The second thing is that within minutes of deciding not to gig any more, I found myself in my office/studio doing a much needed cleaning and fixing up my music setup and just playing, and loving it. A cork pulled out of a bottle; a feeling of enjoyment and growth just from playing. New, calm music pouring forth. New ideas, new directions, just new. So I intend to just keep playing and enjoying that I enjoy it for a little while. No agenda, no business plan, no gigs, not even any sharing with others. Just me, playing by myself and for myself. For a change, and for the better. It’s a weird feeling, playing music for enjoyment, and actually ending up enjoying it. This kind of enjoyment has become distant and almost unfamiliar for me, and my intuition was telling me this me should not be the case. So I think I’m on the right track.

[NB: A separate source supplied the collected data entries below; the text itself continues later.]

Definition blsPoseidon : Poseidon := fun l => rmod (foldr (fun x acc => x + 31 * acc + 7) (Z.of_nat (length l)) l).
#[local] Existing Instance blsPoseidon.
Definition exactCircomlib : Circomlib := {|
  Num2Bits := fun n x => x <? 2 ^ n; LessThan := fun _ a b => a <? b; LessEqThan := fun _ a b => a <=? b; GreaterEqThan := fun _ a b => b <=? a |}.
#[local] Existing Instance exactCircomlib.
Lemma exactCircomlib_bls : CircomlibBls exactCircomlib.
Proof. split; intros; cbn; [apply Z.ltb_lt|done..]. Qed.
#[local] Existing Instance exactCircomlib_bls.

Definition no_env : string -> option string := fun _ => None.

Definition parse_leaves (t : string) : list Z :=
  match JSON_parse t ≫= prop "commitments" with
  | Some (JArr l) => map (fun v => default 0 (BigInt_json v)) l
  | _ => []
  end.
Definition leaves_of (fs : gmap string string) (p : string) : list Z := match fs !! p with Some t => parse_leaves t | None => [] end.

Definition proof_object (zs : list Z) (i d : nat) : json :=
  JObj [("root", JStr (toString (node (leaf_fn zs) d 0))); ("leafIndex", JNum (Z.of_nat i)); ("siblings", nums (Merkle.path (leaf_fn zs) 0 i d))].

(** [coinutils merkle-proof] over the padded tree. *)
Definition toy_coinutils (bin : string) (args : list string) (fs : gmap string string) : gmap string string * result string :=
  match args with
  | [_; p; i; _; d] =>
      match BigInt i, BigInt d with
      | Some i, Some d => (∅, Ok (stringify (proof_object (leaves_of fs p) (Z.to_nat i) (Z.to_nat d))))
      | _, _ => (∅, Err "usage")
      end
  | _ => (∅, Err "usage")
  end.

Lemma parse_state zs sc : parse_leaves (state_text (map toString zs) sc) = zs.
Proof.
  unfold parse_leaves, state_text. rewrite JSON_parse_stringify.
  - change (map (fun v => default 0 (BigInt_json v)) (map JStr (map toString zs)) = zs). rewrite !map_map, (map_ext _ id), map_id; [done|].
    intros z. cbn. by rewrite BigInt_toString.
  - cbn. split; [repeat (constructor; [set_solver|]); constructor|]. split; [|done]. rewrite map_map. change (json_wf (nums zs)). apply nums_wf.
Qed.

Lemma state_leaves fs p zs sc : fs !! p = Some (state_text (map toString zs) sc) -> leaves_of fs p = zs.
Proof. intros Hp. unfold leaves_of. rewrite Hp. apply parse_state. Qed.

Lemma leaf_bls zs j : Forall in_bls zs -> in_bls (leaf_fn zs j).
Proof.
  intros Hz. unfold leaf_fn. destruct (zs !! j) as [z|] eqn:E; [|done]. rewrite list.Forall_forall in Hz. apply Hz. by eapply list_elem_of_lookup_2.
Qed.

Lemma node_bls f d i : (forall j, in_bls (f j)) -> in_bls (node f d i).
Proof. intros Hf. destruct d; cbn; [apply Hf|apply rmod_range]. Qed.

Lemma path_bls f k i n : (forall j, in_bls (f j)) -> Forall in_bls (Merkle.path f k i n).
Proof. intros Hf. revert k i. induction n as [|n IH]; intros k i; cbn; constructor; [by apply node_bls|apply IH]. Qed.

Lemma path_length f k i n : length (Merkle.path f k i n) = n.
Proof. revert k i. induction n as [|n IH]; intros k i; cbn; [done|]. by rewrite IH. Qed.

#[local, refine] Instance toy_merkle_tool : MerkleTool no_env "/shade" toy_coinutils := {| tree_root d l := rmod (node (leaf_fn l) d 0) |}.
Proof.
  - intros. apply rmod_range.
  - intros fs p zs sc i leaf d Hp Hz Hi Hl. assert (forall j, in_bls (leaf_fn zs j)) as Hf.
    { intros j. by apply leaf_bls. }
    unfold toy_coinutils. rewrite !BigInt_toString, !Nat2Z.id, (state_leaves _ _ _ _ Hp). eexists. split; [reflexivity|]. constructor.
    exists (Merkle.path (leaf_fn zs) 0 i d), (JNum (Z.of_nat i)). unfold proof_object. rewrite trim_object, JSON_parse_stringify.
    + rewrite (rmod_id (node _ _ _)) by by apply node_bls. split_and!; [done|apply path_length|by apply path_bls|].
      assert (leaf = leaf_fn zs i) as -> by (unfold leaf_fn; by rewrite Hi). change (leaf_fn zs i) with (node (leaf_fn zs) 0 i).
      rewrite circuit_path_spec. f_equal. apply Nat.div_small. apply lookup_lt_Some in Hi. lia.
    + cbn [json_wf]. split; [repeat (constructor; [set_solver|]); constructor|]. split; [done|]. split; [done|]. split; [apply nums_wf|done].
Defined.
(* ===== verification/Sql.v ===== *)
(** The statements of the API's database layer.

    A table is the list of its rows in insertion order, a row gives every
    column of the table a value, and [JNull] is SQL's NULL.  A statement either
    takes effect as a whole or raises an error and changes nothing.  The
    constraints of db/migrations (known columns, NOT NULL, UNIQUE, foreign keys,
    defaults) are checked; column types are not, so a value comes back as it was
    stored.  Row ids and the clock are arguments. *)

From S2P Require Import Prelude Text Json.
Local Open Scope string_scope.
Local Open Scope Z_scope.

Definition row := list (string * json).
Definition Tables := list (string * list row).

Definition rows_of (t : string) (db : Tables) : list row := default [] (jget t db).

Arguments rows_of : simpl never.

(** A column of a row; a column the row does not have is NULL. *)
Definition col (k : string) (r : row) : json := default JNull (jget k r).

Arguments col : simpl never.

(** [a = b] in a condition: never true of NULL. *)
Definition sql_eq (a b : json) : bool :=
  match a, b with
  | JStr s, JStr t => bool_decide (s = t)
  | JNum x, JNum y => x =? y
  | JBool x, JBool y => Bool.eqb x y
  | _, _ => false
  end.

Definition is_null (v : json) : bool := match v with JNull => true | _ => false end.

(** [k1 = v1 and k2 = v2 and ...] *)
Definition where_eq (cs : list (string * json)) (r : row) : bool := forallb (fun c => sql_eq (col c.1 r) c.2) cs.

(** ** The catalogue *)

Record Table := {
  columns : list string;
  required : list string;                          (** NOT NULL *)
  uniques : list (list string);                    (** PRIMARY KEY and UNIQUE *)
  foreign : list (string * (string * string));     (** column, referenced table and column *)
  generated : list string;                         (** DEFAULT uuid_generate_v4() *)
  stamped : list string;                           (** DEFAULT now() *)
  defaults : list (string * json) }.

Definition table_of (cs req : list string) (us : list (list string)) (fks : list (string * (string * string)))
    (gen st : list string) (ds : list (string * json)) : Table :=
  {| columns := cs; required := req; uniques := us; foreign := fks; generated := gen; stamped := st; defaults := ds |}.

Definition users_fk : string * (string * string) := ("user_id", ("users", "id")).

Definition catalogue : list (string * Table) :=
  [("cctp_deposits", table_of
      ["deposit_id"; "idempotency_key"; "source_domain"; "destination_domain"; "source_tx_hash"; "cctp_nonce"; "message_hash";
       "attestation_status"; "stellar_mint_tx_hash"; "vault_deposit_tx_hash"; "asset_id"; "amount_usdc_6dp"; "amount_usdc_7dp";
       "commitment"; "encrypted_note_payload_hash"; "policy_id"; "state"; "created_at"; "updated_at"; "user_id";
       "source_wallet_address"; "vault_id"; "source_chain"; "coin_path"]
      ["deposit_id"; "idempotency_key"; "source_domain"; "destination_domain"; "asset_id"; "amount_usdc_6dp"; "amount_usdc_7dp";
       "commitment"; "encrypted_note_payload_hash"; "policy_id"; "state"]
      [["deposit_id"]; ["idempotency_key"]] [users_fk] [] ["created_at"; "updated_at"] []);
   ("note_commitments", table_of
      ["commitment"; "deposit_id"; "leaf_index"; "root"; "asset_id"; "amount_usdc_7dp"; "policy_id"; "status"; "created_at"; "user_id"]
      ["commitment"; "asset_id"; "amount_usdc_7dp"; "policy_id"; "status"]
      [["commitment"]] [("deposit_id", ("cctp_deposits", "deposit_id")); users_fk] [] ["created_at"] []);
   ("nullifier_spends", table_of ["nullifier"; "settlement_id"; "spent_tx_hash"; "created_at"] ["nullifier"] [["nullifier"]] [] [] ["created_at"] []);
   ("proof_jobs", table_of
      ["proof_job_id"; "idempotency_key"; "proof_type"; "public_inputs_hash"; "artifact_path"; "status"; "error"; "created_at"; "updated_at"; "user_id"]
      ["proof_job_id"; "idempotency_key"; "proof_type"; "public_inputs_hash"; "status"]
      [["proof_job_id"]; ["idempotency_key"]] [users_fk] [] ["created_at"; "updated_at"] []);
   ("withdrawals", table_of
      ["withdrawal_id"; "idempotency_key"; "nullifier"; "amount_usdc_7dp"; "recipient"; "relayer_fee"; "deadline_ledger"; "proof_job_id";
       "tx_hash"; "state"; "created_at"; "user_id"]
      ["withdrawal_id"; "idempotency_key"; "nullifier"; "amount_usdc_7dp"; "recipient"; "relayer_fee"; "deadline_ledger"; "state"]
      [["withdrawal_id"]; ["idempotency_key"]] [("proof_job_id", ("proof_jobs", "proof_job_id")); users_fk] [] ["created_at"] []);
   ("intents", table_of
      ["intent_hash"; "idempotency_key"; "encrypted_payload"; "public_commitment"; "expiry_ledger"; "policy_id"; "user_signature"; "state";
       "created_at"; "user_id"; "mpc_session_id"]
      ["intent_hash"; "idempotency_key"; "encrypted_payload"; "public_commitment"; "expiry_ledger"; "policy_id"; "user_signature"; "state"]
      [["intent_hash"]; ["idempotency_key"]] [users_fk; ("mpc_session_id", ("mpc_sessions", "session_id"))] [] ["created_at"] []);
   ("quotes", table_of
      ["quote_id"; "intent_hash"; "quote_hash"; "solver_id"; "payload"; "quote_signature"; "valid_until_ledger"; "state"; "created_at"]
      ["quote_id"; "intent_hash"; "quote_hash"; "solver_id"; "payload"; "quote_signature"; "valid_until_ledger"; "state"]
      [["quote_id"]; ["quote_hash"]] [("intent_hash", ("intents", "intent_hash"))] [] ["created_at"] []);
   ("quote_acceptances", table_of
      ["acceptance_id"; "quote_id"; "intent_hash"; "user_signature_hash"; "accepted_at"; "user_id"]
      ["acceptance_id"; "quote_id"; "intent_hash"; "user_signature_hash"]
      [["acceptance_id"]; ["quote_id"]] [("quote_id", ("quotes", "quote_id")); ("intent_hash", ("intents", "intent_hash")); users_fk] []
      ["accepted_at"] []);
   ("solver_inventory_locks", table_of
      ["lock_id"; "quote_id"; "solver_id"; "lock_hash"; "amount"; "asset"; "expires_at_ledger"; "state"; "created_at"]
      ["lock_id"; "quote_id"; "solver_id"; "lock_hash"; "amount"; "asset"; "expires_at_ledger"; "state"]
      [["lock_id"]] [("quote_id", ("quotes", "quote_id"))] [] ["created_at"] []);
   ("fills", table_of
      ["fill_id"; "quote_id"; "fill_receipt_hash"; "destination_tx_hash"; "amount"; "recipient"; "state"; "created_at"]
      ["fill_id"; "quote_id"; "fill_receipt_hash"; "amount"; "recipient"; "state"]
      [["fill_id"]] [("quote_id", ("quotes", "quote_id"))] [] ["created_at"] []);
   ("settlements", table_of
      ["settlement_id"; "intent_hash"; "quote_id"; "fill_id"; "proof_job_id"; "nullifier"; "stellar_tx_hash"; "state"; "created_at"; "user_id"]
      ["settlement_id"; "intent_hash"; "quote_id"; "nullifier"; "state"]
      [["settlement_id"]]
      [("intent_hash", ("intents", "intent_hash")); ("quote_id", ("quotes", "quote_id")); ("fill_id", ("fills", "fill_id"));
       ("proof_job_id", ("proof_jobs", "proof_job_id")); users_fk] [] ["created_at"] []);
   ("cctp_exits", table_of
      ["exit_id"; "idempotency_key"; "nullifier"; "destination_domain"; "destination_recipient"; "amount_usdc_7dp"; "relayer_fee";
       "proof_job_id"; "burn_tx_hash"; "mint_tx_hash"; "state"; "created_at"; "user_id"]
      ["exit_id"; "idempotency_key"; "nullifier"; "destination_domain"; "destination_recipient"; "amount_usdc_7dp"; "relayer_fee"; "state"]
      [["exit_id"]; ["idempotency_key"]] [("proof_job_id", ("proof_jobs", "proof_job_id")); users_fk] [] ["created_at"] []);
   ("state_transitions", table_of
      ["transition_id"; "entity_type"; "entity_id"; "from_state"; "to_state"; "reason"; "tx_hash"; "metadata"; "created_at"]
      ["entity_type"; "entity_id"; "to_state"; "metadata"] [["transition_id"]] [] ["transition_id"] ["created_at"] [("metadata", JObj [])]);
   ("root_audit_runs", table_of
      ["run_id"; "pool_contract"; "leaf_count"; "recomputed_root"; "onchain_root"; "source"; "status"; "git_commit"; "created_at"]
      ["pool_contract"; "leaf_count"; "recomputed_root"; "onchain_root"; "source"; "status"] [["run_id"]] [] ["run_id"] ["created_at"] []);
   ("root_audit_findings", table_of
      ["id"; "run_id"; "severity"; "code"; "detail"; "recomputed_root"; "onchain_root"; "created_at"]
      ["run_id"; "severity"; "code"; "detail"] [["id"]] [("run_id", ("root_audit_runs", "run_id"))] ["id"] ["created_at"] []);
   ("users", table_of
      ["id"; "display_name"; "email"; "avatar_url"; "testnet_only"; "created_at"; "updated_at"; "last_login_at"; "privy_user_id"; "primary_auth_method"]
      ["testnet_only"] [["id"]; ["privy_user_id"]] [] ["id"] ["created_at"; "updated_at"] [("testnet_only", JBool true)]);
   ("user_profiles", table_of ["user_id"; "preferences"; "risk_flags"; "created_at"; "updated_at"] ["user_id"; "preferences"; "risk_flags"]
      [["user_id"]] [users_fk] [] ["created_at"; "updated_at"] [("preferences", JObj []); ("risk_flags", JObj [])]);
   ("auth_nonces", table_of ["id"; "wallet_type"; "address"; "nonce"; "message"; "consumed_at"; "expires_at"; "created_at"]
      ["wallet_type"; "address"; "nonce"; "message"; "expires_at"] [["id"]] [] ["id"] ["created_at"] []);
   ("user_wallets", table_of
      ["id"; "user_id"; "wallet_type"; "chain"; "address"; "is_primary"; "verified_at"; "created_at"; "privy_user_id"; "wallet_source"; "privy_wallet_id"]
      ["user_id"; "wallet_type"; "chain"; "address"; "is_primary"] [["id"]; ["wallet_type"; "address"]] [users_fk] ["id"] ["created_at"]
      [("is_primary", JBool false)]);
   ("user_sessions", table_of ["id"; "user_id"; "session_hash"; "expires_at"; "created_at"; "revoked_at"]
      ["user_id"; "session_hash"; "expires_at"] [["id"]; ["session_hash"]] [users_fk] ["id"] ["created_at"] []);
   ("encrypted_note_backups", table_of ["id"; "user_id"; "commitment"; "encrypted_payload"; "encryption_version"; "created_at"]
      ["user_id"; "commitment"; "encrypted_payload"; "encryption_version"] [["id"]; ["user_id"; "commitment"]] [users_fk] ["id"] ["created_at"]
      [("encryption_version", JStr "v1")]);
   ("user_activity", table_of ["id"; "user_id"; "event_type"; "entity_type"; "entity_id"; "tx_hash"; "metadata"; "created_at"]
      ["event_type"; "metadata"] [["id"]] [users_fk] ["id"] ["created_at"] [("metadata", JObj [])]);
   ("note_vaults", table_of
      ["id"; "user_id"; "privy_user_id"; "vault_id"; "envelope"; "ciphertext"; "aad"; "backup_status"; "recovery_policy_status";
       "last_backup_verified_at"; "last_restored_at"; "created_at"; "updated_at"; "last_backup_verification"]
      ["user_id"; "privy_user_id"; "vault_id"; "envelope"; "ciphertext"; "aad"; "backup_status"; "recovery_policy_status"]
      [["id"]; ["vault_id"]] [users_fk] ["id"] ["created_at"; "updated_at"]
      [("backup_status", JStr "created"); ("recovery_policy_status", JStr "insufficient")]);
   ("note_vault_wrappers", table_of
      ["id"; "vault_id"; "user_id"; "wrapper_type"; "wrapper_status"; "metadata"; "created_at"; "last_used_at"]
      ["vault_id"; "user_id"; "wrapper_type"; "wrapper_status"; "metadata"] [["id"]]
      [("vault_id", ("note_vaults", "vault_id")); users_fk] ["id"] ["created_at"] [("wrapper_status", JStr "active"); ("metadata", JObj [])]);
   ("mpc_sessions", table_of
      ["session_id"; "status"; "started_at"; "closed_at"; "intent_count"; "match_count"; "created_at"; "updated_at"]
      ["session_id"; "status"; "intent_count"; "match_count"] [["session_id"]] [] [] ["started_at"; "created_at"; "updated_at"]
      [("status", JStr "open"); ("intent_count", JNum 0); ("match_count", JNum 0)]);
   ("mpc_intents", table_of
      ["intent_id"; "session_id"; "user_id"; "input_asset"; "output_asset"; "expiry_ledger"; "policy_id"; "note_nullifier"; "note_commitment";
       "recipient_commitment"; "status"; "matched_with"; "matched_amount_7dp"; "submitted_at"; "updated_at"]
      ["intent_id"; "session_id"; "input_asset"; "output_asset"; "expiry_ledger"; "policy_id"; "note_nullifier"; "note_commitment";
       "recipient_commitment"; "status"]
      [["intent_id"]] [("session_id", ("mpc_sessions", "session_id")); ("matched_with", ("mpc_intents", "intent_id"))] []
      ["submitted_at"; "updated_at"] [("status", JStr "pending")]);
   ("mpc_intent_shares", table_of
      ["id"; "intent_id"; "node_id"; "ciphertext"; "nonce"; "sender_pubkey"; "delivered"; "created_at"]
      ["intent_id"; "node_id"; "ciphertext"; "nonce"; "sender_pubkey"; "delivered"] [["id"]; ["intent_id"; "node_id"]]
      [("intent_id", ("mpc_intents", "intent_id"))] ["id"] ["created_at"] [("delivered", JBool false)]);
   ("mpc_committee_keys", table_of
      ["node_id"; "encryption_pubkey"; "encryption_secret"; "signing_pubkey"; "signing_secret"; "created_at"]
      ["node_id"; "encryption_pubkey"; "encryption_secret"; "signing_pubkey"; "signing_secret"] [["node_id"]] [] [] ["created_at"] []);
   ("anchor_payouts", table_of
      ["payout_id"; "user_id"; "quote_id"; "settlement_id"; "anchor_transaction_id"; "status"; "raw"; "created_at"; "updated_at"]
      ["user_id"; "quote_id"; "settlement_id"; "status"] [["payout_id"]] [] ["payout_id"] ["created_at"; "updated_at"] [("status", JStr "pending")]);
   ("view_key_reports", table_of
      ["report_id"; "user_id"; "time_range_from"; "time_range_to"; "note_commitments"; "disclosed_nullifiers"; "quote_id"; "policy_id";
       "anchor_id"; "amount_disclosed"; "proof_links"; "service_pubkey"; "service_signature"; "encrypted_attachment"; "created_at"]
      ["user_id"; "note_commitments"; "disclosed_nullifiers"; "amount_disclosed"; "proof_links"; "service_pubkey"; "service_signature"]
      [["report_id"]] [users_fk] ["report_id"] ["created_at"] [])].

Who knows where I’ll be later today, next week, next year? All I can do is make the best decision I can right now based on who I am and what I feel at this moment, and for now I’m a little in touch with how I feel and what I want to do. “Quitting” is not quitting in this case, it’s drawing a line in the sand, closing one door with the hope and the intuition that I’ll find another one to open. Maybe I’ll start playing “new age” music or learn the blues for real or start singing. Well, I’m not going to start singing, but you see what I mean. Maybe I’ll learn some classical pieces I’ve shunned, if it feels right.
All I know is whatever I’d been doing hadn’t been working for me, regardless of how it appeared. It didn’t feel right at several levels, and rather than discovering that just now, I’ve just decided to stop ignoring the not-feeling-right. And in doing so, I feel that I suddenly have a feeble, but real foothold on something else that – working or not – actually feels right. I suspect that at some point, I’ll eventually evaluate whether it’s “working” by thinking about whether I’m making money off of it and that may change my new and novel feelings about it all. But at many important junctures in my life, just doing what feels right (once I discover what that actually is) has taken me in new and important and unexpected directions. After feeling off base for a long time, I feel like I’m starting to see hints of a path and I’m very interested in seeing where it goes.
Enough. Now to think about some changes in how I feel about my “day gig.”